[Peace-discuss] "Exit strategy" auf Deutsch
C. G. Estabrook
galliher at illinois.edu
Mon Aug 24 20:19:45 CDT 2009
German candidates clash over Afghanistan exit
Mon, 24 Aug 2009 13:52:15 GMT
German Chancellor Angela Merkel has snubbed a promise by her rival in the
upcoming elections to withdraw troops from Afghanistan, saying the mission there
continues until its goals are met.
Merkel said she would bring home the Bundeswehr, Germany's military forces, "as
soon as possible" but only after their mission was complete.

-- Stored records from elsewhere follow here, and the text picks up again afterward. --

(** C9, as amended.  A transfer of length 0 whose clock rate the
    controller can reach is accepted: [mchp_corespi_transfer_one] returns
    1, "transfer in progress", having accessed neither [RX_DATA] nor
    [TX_DATA], and without finalising the transfer.  Nothing that follows
    accesses the FIFOs either: [tx_len], [rx_len] and [pending] stay 0 and
    no interrupt drains or fills.  The transfer is finalised by an
    interrupt exactly when that interrupt carries the transfer-done cause
    or a fault cause. *)
Theorem zero_length_transfer (xfer : spi_transfer) (m : machine HW) :
  xfer_len xfer = 0 ->
  0 <= xfer_tx_buf xfer -> 0 <= xfer_rx_buf xfer ->
  0 < xfer_speed_hz xfer < 2 ^ 32 ->
  0 < clk_rate m < 2 ^ 32 ->
  clk_rate m <= 65535 * xfer_speed_hz xfer ->
  exists m1,
    mchp_corespi_transfer_one xfer m = Some (1, m1)
    /\ fifo_quiet (new_events m m1)
    /\ finalized (new_events m m1) = false
    /\ forall m2, follows m1 m2 ->
         fifo_quiet (new_events m m2)
         /\ tx_len (spi m2) = 0 /\ rx_len (spi m2) = 0 /\ pending (spi m2) = 0
         /\ (finalized (new_events m2 (snd (mchp_corespi_interrupt m2))) = true
             <-> Z.land (pending_causes m2) INT_TXDONE <> 0
                 \/ Z.land (pending_causes m2) INT_RX_CHANNEL_OVERFLOW <> 0
                 \/ Z.land (pending_causes m2) INT_TX_CHANNEL_UNDERRUN <> 0).
Proof.
  intros Hlen Ht Hr Hs Hc Hle. rewrite transfer_one_unfold.
  rewrite (u32_small (xfer_speed_hz xfer)) by lia.
  destruct (calculate_clkgen_accepts (clk_rate m) (xfer_speed_hz xfer) (spi m)
              ltac:(lia) Hc Hle) as (s' & ->).
  cbn [Z.eqb].
  set (ms := Build_machine (hw m) (clk_rate m) s' (mem m) (log m)).
  destruct (never_finalizes_transfer_one_start xfer ms) as (l0 & Ll0 & Fl0).
  destruct (transfer_one_start xfer ms) as [r m1] eqn:H. cbn [snd] in *.
  change (log ms) with (log m) in Ll0.
  apply transfer_one_start_inv in H;
    [|assumption|assumption|rewrite Hlen; unfold INT_MAX; lia].
  destruct H as (-> & lq & lf & L1 & K1 & M1 & Q1 & R1 & Z1 & C1 & W1 & S1).
  rewrite (Z1 Hlen) in *. rewrite app_nil_r in L1. change (log ms) with (log m) in L1.
  exists m1. split; [reflexivity|].
  split; [rewrite (new_events_app _ _ _ L1); assumption|].
  split; [rewrite (new_events_app _ _ _ Ll0); assumption|].
  intros m2 Hf.
  assert (Hinv : exists l, log m2 = log m ++ l /\ fifo_quiet l
                           /\ tx_len (spi m2) = 0 /\ rx_len (spi m2) = 0
                           /\ pending (spi m2) = 0).
  { induction Hf as [|mx f Hf IH|mx Hf IH].
    - exists lq. rewrite S1, Hlen. cbn. repeat split; auto.
    - destruct IH as (l & Hl & Hq' & ? & ? & ?). exists l. repeat split; auto.
    - destruct IH as (l & Hl & Hq' & Htx & Hrx & Hp).
      destruct (interrupt_idle mx Htx Hrx) as (l' & Hl' & Hq'' & Hsp & _).
      exists (l ++ l'). rewrite Hsp. repeat split; auto.
      + rewrite Hl', Hl, app_assoc. reflexivity.
      + now apply fifo_quiet_app. }
  destruct Hinv as (l & Hl & Hq' & Htx & Hrx & Hp).
  rewrite (new_events_app _ _ _ Hl).
  split; [assumption|]. split; [assumption|]. split; [assumption|].
  split; [assumption|].
  destruct (interrupt_idle m2 Htx Hrx) as (l' & Hl' & _ & _ & _ & Hfin).
  rewrite (new_events_app _ _ _ Hl'), Hfin, !orb_true_iff, !cause_raised.
  tauto.
Qed.

End ZeroLength.
(** * Pixel clustering and cluster-validity metrics: a shallow embedding

    The embedded sources are the two algorithm files of the repository
    (the k-means++ variant, [Part000], and the random-seeding variant with
    its mean-shift and watershed companions, [Part001]) and
    [metricsCalculation.ts] ([Metrics]).

    JavaScript numbers are kept abstract behind the interface [Number]:
    every algorithm is written once, against the operations the source
    uses.  Two implementations are given: [FloatNumber], IEEE binary64 as
    the engine computes (executable), and [RealNumber], the reals extended
    with the infinities and NaN (exact arithmetic, used where a property
    needs algebra).  Properties that only depend on the control flow are
    proved for every implementation. *)

From Stdlib Require Import ZArith List Bool Lia Arith.
From Stdlib Require Import Reals Lra.
From Stdlib Require PrimFloat FloatOps SpecFloat Uint63.
From Stdlib Require String.
Import ListNotations.

Set Implicit Arguments.

(** ** JavaScript numbers *)

Declare Scope js_scope.
Delimit Scope js_scope with js.

Class Number (num : Type) := {
  ofZ : Z -> num;                 (* an integer literal, a byte, a length *)
  infinity : num;                 (* Infinity *)
  NaN : num;                      (* what arithmetic on undefined yields *)
  nadd : num -> num -> num;       (* a + b *)
  nsub : num -> num -> num;       (* a - b *)
  nmul : num -> num -> num;       (* a * b *)
  ndiv : num -> num -> num;       (* a / b *)
  nsqrt : num -> num;             (* Math.sqrt *)
  nltb : num -> num -> bool;      (* a < b *)
  nleb : num -> num -> bool;      (* a <= b *)
  neqb : num -> num -> bool;      (* a === b *)
  nmin : num -> num -> num;       (* Math.min(a, b) *)
  nmax : num -> num -> num;       (* Math.max(a, b) *)
  nfloor : num -> num;            (* Math.floor *)
  nround : num -> num;            (* Math.round *)
  toIndex : num -> option nat;    (* the array index a number denotes, if any *)
  toUint8Clamp : num -> Z         (* the conversion a Uint8ClampedArray store applies *)
}.

Infix "+" := nadd : js_scope.
Infix "-" := nsub : js_scope.
Infix "*" := nmul : js_scope.
Infix "/" := ndiv : js_scope.
Infix "<?" := nltb : js_scope.
Infix "<=?" := nleb : js_scope.
Infix "===" := neqb (at level 70, no associativity) : js_scope.

(** [a > b] and [a >= b] are [b < a] and [b <= a], NaN included. *)
Notation "a >? b" := (nltb b a) (only parsing) : js_scope.
Notation "a >=? b" := (nleb b a) (only parsing) : js_scope.

(** [x ** 2] and [Math.pow(x, 2)]. *)
Definition sqr {num} `{Number num} (x : num) : num := (x * x)%js.

(** A decimal literal [n / 10^d], e.g. [0.85 = lit 85 100]. *)
Definition lit {num} `{Number num} (n d : Z) : num := (ofZ n / ofZ d)%js.

(** *** IEEE binary64 *)

Module FloatNumber.
Import SpecFloat FloatOps.

Definition float := PrimFloat.float.

Definition f_ofZ (z : Z) : float :=
  if (z <? 0)%Z then PrimFloat.opp (PrimFloat.of_uint63 (Uint63.of_Z (- z)))
  else PrimFloat.of_uint63 (Uint63.of_Z z).

(** The value of a finite non-zero float is [(-1)^s * m * 2^e]; the three
    roundings below read it off the mantissa and exponent. *)
Definition f_floorZ (s : bool) (m : positive) (e : Z) : Z :=
  if (0 <=? e)%Z then (if s then - (Zpos m * 2 ^ e) else Zpos m * 2 ^ e)%Z
  else
    let d := (2 ^ (- e))%Z in
    if s then (- ((Zpos m + d - 1) / d))%Z else (Zpos m / d)%Z.

Definition f_floor (x : float) : float :=
  match Prim2SF x with
  | S754_finite s m e => if (0 <=? e)%Z then x else f_ofZ (f_floorZ s m e)
  | _ => x
  end.

(** Nearest integer, ties towards +Infinity. *)
Definition f_roundZ (s : bool) (m : positive) (e : Z) : Z :=
  if (0 <=? e)%Z then (if s then - (Zpos m * 2 ^ e) else Zpos m * 2 ^ e)%Z
  else
    let d := (2 ^ (- e))%Z in
    let q := (Zpos m / d)%Z in
    let r := (Zpos m mod d)%Z in
    if s then (if (d <? 2 * r)%Z then - (q + 1) else - q)%Z
    else (if (d <=? 2 * r)%Z then q + 1 else q)%Z.

Definition f_round (x : float) : float :=
  match Prim2SF x with
  | S754_finite s m e => if (0 <=? e)%Z then x else f_ofZ (f_roundZ s m e)
  | _ => x
  end.

Definition f_toIndex (x : float) : option nat :=
  match Prim2SF x with
  | S754_zero _ => Some 0%nat
  | S754_finite false m e =>
      if (0 <=? e)%Z then Some (Z.to_nat (Zpos m * 2 ^ e))
      else if (Zpos m mod 2 ^ (- e) =? 0)%Z then Some (Z.to_nat (Zpos m / 2 ^ (- e)))
      else None
  | _ => None
  end.

(** Clamp to [0, 255], nearest integer, ties to even; NaN gives 0. *)
Definition f_toUint8Clamp (x : float) : Z :=
  match Prim2SF x with
  | S754_nan => 0
  | S754_zero _ => 0
  | S754_infinity s => if s then 0 else 255
  | S754_finite true _ _ => 0
  | S754_finite false m e =>
      if (0 <=? e)%Z then Z.min 255 (Zpos m * 2 ^ e)
      else
        let d := (2 ^ (- e))%Z in
        let q := (Zpos m / d)%Z in
        let r := (Zpos m mod d)%Z in
        let n := if (d <? 2 * r)%Z then (q + 1)%Z
                 else if (2 * r <? d)%Z then q
                 else if Z.even q then q else (q + 1)%Z in
        Z.min 255 n
  end.

Definition f_min (a b : float) : float :=
  if PrimFloat.is_nan a || PrimFloat.is_nan b then PrimFloat.nan
  else if PrimFloat.ltb a b then a
  else if PrimFloat.ltb b a then b
  else if PrimFloat.get_sign a then a else b.

Definition f_max (a b : float) : float :=
  if PrimFloat.is_nan a || PrimFloat.is_nan b then PrimFloat.nan
  else if PrimFloat.ltb a b then b
  else if PrimFloat.ltb b a then a
  else if PrimFloat.get_sign a then b else a.

#[global] Instance float_Number : Number float := {|
  ofZ := f_ofZ;
  infinity := PrimFloat.infinity;
  NaN := PrimFloat.nan;
  nadd := PrimFloat.add;
  nsub := PrimFloat.sub;
  nmul := PrimFloat.mul;
  ndiv := PrimFloat.div;
  nsqrt := PrimFloat.sqrt;
  nltb := PrimFloat.ltb;
  nleb := PrimFloat.leb;
  neqb := PrimFloat.eqb;
  nmin := f_min;
  nmax := f_max;
  nfloor := f_floor;
  nround := f_round;
  toIndex := f_toIndex;
  toUint8Clamp := f_toUint8Clamp
|}.

End FloatNumber.

(** *** Extended reals

    Exact arithmetic on the reals, with [Infinity], [-Infinity] and [NaN]
    behaving as in IEEE 754.  The sign of zero is not represented: a
    division of a non-zero number by zero takes the sign of the numerator. *)

Module RealNumber.

Local Open Scope R_scope.

Inductive xreal : Type :=
| Finite (r : R)
| PInf
| NInf
| XNaN.

Definition Rltb (a b : R) : bool := if Rlt_dec a b then true else false.
Definition Rleb (a b : R) : bool := if Rle_dec a b then true else false.
Definition Reqb (a b : R) : bool := if Req_dec_T a b then true else false.

Definition x_opp (a : xreal) : xreal :=
  match a with
  | Finite r => Finite (- r)
  | PInf => NInf
  | NInf => PInf
  | XNaN => XNaN
  end.

Definition x_add (a b : xreal) : xreal :=
  match a, b with
  | XNaN, _ | _, XNaN => XNaN
  | Finite x, Finite y => Finite (x + y)
  | PInf, NInf | NInf, PInf => XNaN
  | PInf, _ | _, PInf => PInf
  | NInf, _ | _, NInf => NInf
  end.

Definition x_sub (a b : xreal) : xreal := x_add a (x_opp b).

(** The sign of a number, for products and quotients with an infinity:
    [None] for zero. *)
Definition x_negative (a : xreal) : option bool :=
  match a with
  | Finite r => if Rltb r 0 then Some true else if Rltb 0 r then Some false else None
  | PInf => Some false
  | NInf => Some true
  | XNaN => None
  end.

Definition x_inf (negative : bool) : xreal := if negative then NInf else PInf.

Definition x_mul (a b : xreal) : xreal :=
  match a, b with
  | XNaN, _ | _, XNaN => XNaN
  | Finite x, Finite y => Finite (x * y)
  | _, _ =>
      match x_negative a, x_negative b with
      | Some sa, Some sb => x_inf (xorb sa sb)
      | _, _ => XNaN
      end
  end.

Definition x_div (a b : xreal) : xreal :=
  match a, b with
  | XNaN, _ | _, XNaN => XNaN
  | Finite x, Finite y =>
      if Reqb y 0 then
        match x_negative a with
        | Some s => x_inf s
        | None => XNaN
        end
      else Finite (x / y)
  | Finite _, _ => Finite 0
  | _, Finite y => x_inf (xorb (match a with NInf => true | _ => false end) (Rltb y 0))
  | _, _ => XNaN
  end.

Definition x_sqrt (a : xreal) : xreal :=
  match a with
  | Finite r => if Rltb r 0 then XNaN else Finite (sqrt r)
  | PInf => PInf
  | _ => XNaN
  end.

Definition x_ltb (a b : xreal) : bool :=
  match a, b with
  | Finite x, Finite y => Rltb x y
  | NInf, Finite _ | NInf, PInf | Finite _, PInf => true
  | _, _ => false
  end.

Definition x_leb (a b : xreal) : bool :=
  match a, b with
  | Finite x, Finite y => Rleb x y
  | NInf, Finite _ | NInf, PInf | Finite _, PInf | NInf, NInf | PInf, PInf => true
  | _, _ => false
  end.

Definition x_eqb (a b : xreal) : bool :=
  match a, b with
  | Finite x, Finite y => Reqb x y
  | PInf, PInf | NInf, NInf => true
  | _, _ => false
  end.

Definition x_min (a b : xreal) : xreal :=
  match a, b with
  | XNaN, _ | _, XNaN => XNaN
  | _, _ => if x_ltb a b then a else b
  end.

Definition x_max (a b : xreal) : xreal :=
  match a, b with
  | XNaN, _ | _, XNaN => XNaN
  | _, _ => if x_ltb a b then b else a
  end.

Definition x_floor (a : xreal) : xreal :=
  match a with
  | Finite r => Finite (IZR (Zfloor r))
  | _ => a
  end.

(** Nearest integer, ties towards +Infinity. *)
Definition x_round (a : xreal) : xreal :=
  match a with
  | Finite r => Finite (IZR (Zfloor (r + / 2)))
  | _ => a
  end.

Definition x_toIndex (a : xreal) : option nat :=
  match a with
  | Finite r =>
      if Rleb 0 r && Reqb (IZR (Zfloor r)) r then Some (Z.to_nat (Zfloor r)) else None
  | _ => None
  end.

(** Clamp to [0, 255], nearest integer, ties to even; NaN gives 0. *)
Definition x_toUint8Clamp (a : xreal) : Z :=
  match a with
  | XNaN | NInf => 0
  | PInf => 255
  | Finite r =>
      if Rleb r 0 then 0
      else if Rleb 255 r then 255
      else
        let q := Zfloor r in
        let f := (r - IZR q)%R in
        if Rltb (/ 2) f then (q + 1)%Z
        else if Rltb f (/ 2) then q
        else if Z.even q then q else (q + 1)%Z
  end.

#[global] Instance xreal_Number : Number xreal := {|
  ofZ := fun z => Finite (IZR z);
  infinity := PInf;
  NaN := XNaN;
  nadd := x_add;
  nsub := x_sub;
  nmul := x_mul;
  ndiv := x_div;
  nsqrt := x_sqrt;
  nltb := x_ltb;
  nleb := x_leb;
  neqb := x_eqb;
  nmin := x_min;
  nmax := x_max;
  nfloor := x_floor;
  nround := x_round;
  toIndex := x_toIndex;
  toUint8Clamp := x_toUint8Clamp
|}.

(** A result of [Math.random()]: a number in [0, 1). *)
Definition unit_draw (u : xreal) : Prop :=
  exists r : R, u = Finite r /\ (0 <= r < 1)%R.

Local Close Scope R_scope.

End RealNumber.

“We have a goal, and that is self-sustaining security for Afghanistan,” Merkel
told public television Sunday.
Her comments came a day after Vice-Chancellor and Foreign Minister Frank-Walter
Steinmeir told Spiegel in an interview that if victorious, his center-left
Social Democratic Party would move to negotiate a "concrete schedule" for
gradually brining the soldiers home.
Steinmeier's Social Democrats Party (SPD) is currently sharing power in a
fragile grand coalition with Merkel's Christian Democrats Party (CDU).
By the end of this year, the parliamentary mandate which allows Germany to
contribute up to 4,500 troops to the NATO mission in Afghanistan expires. It
must be renewed if the troops are to remain in the country.
The rising death toll there, however, has made the mission increasingly
unpopular in Germany.
The war in Afghanistan looks no closer to defeating the Taliban militancy that
has raged in the country since the fall of the Taliban regime following the 2001
US-led invasion.
US Chairman of the Chiefs of Staff, the highest ranking officer in the US Army,
told CNN on Sunday that the situation in Afghanistan was “deteriorating” and
that the insurgents had grown more “sophisticated” in the past eight years.
Germany's parliamentary elections are set to take place on September 27.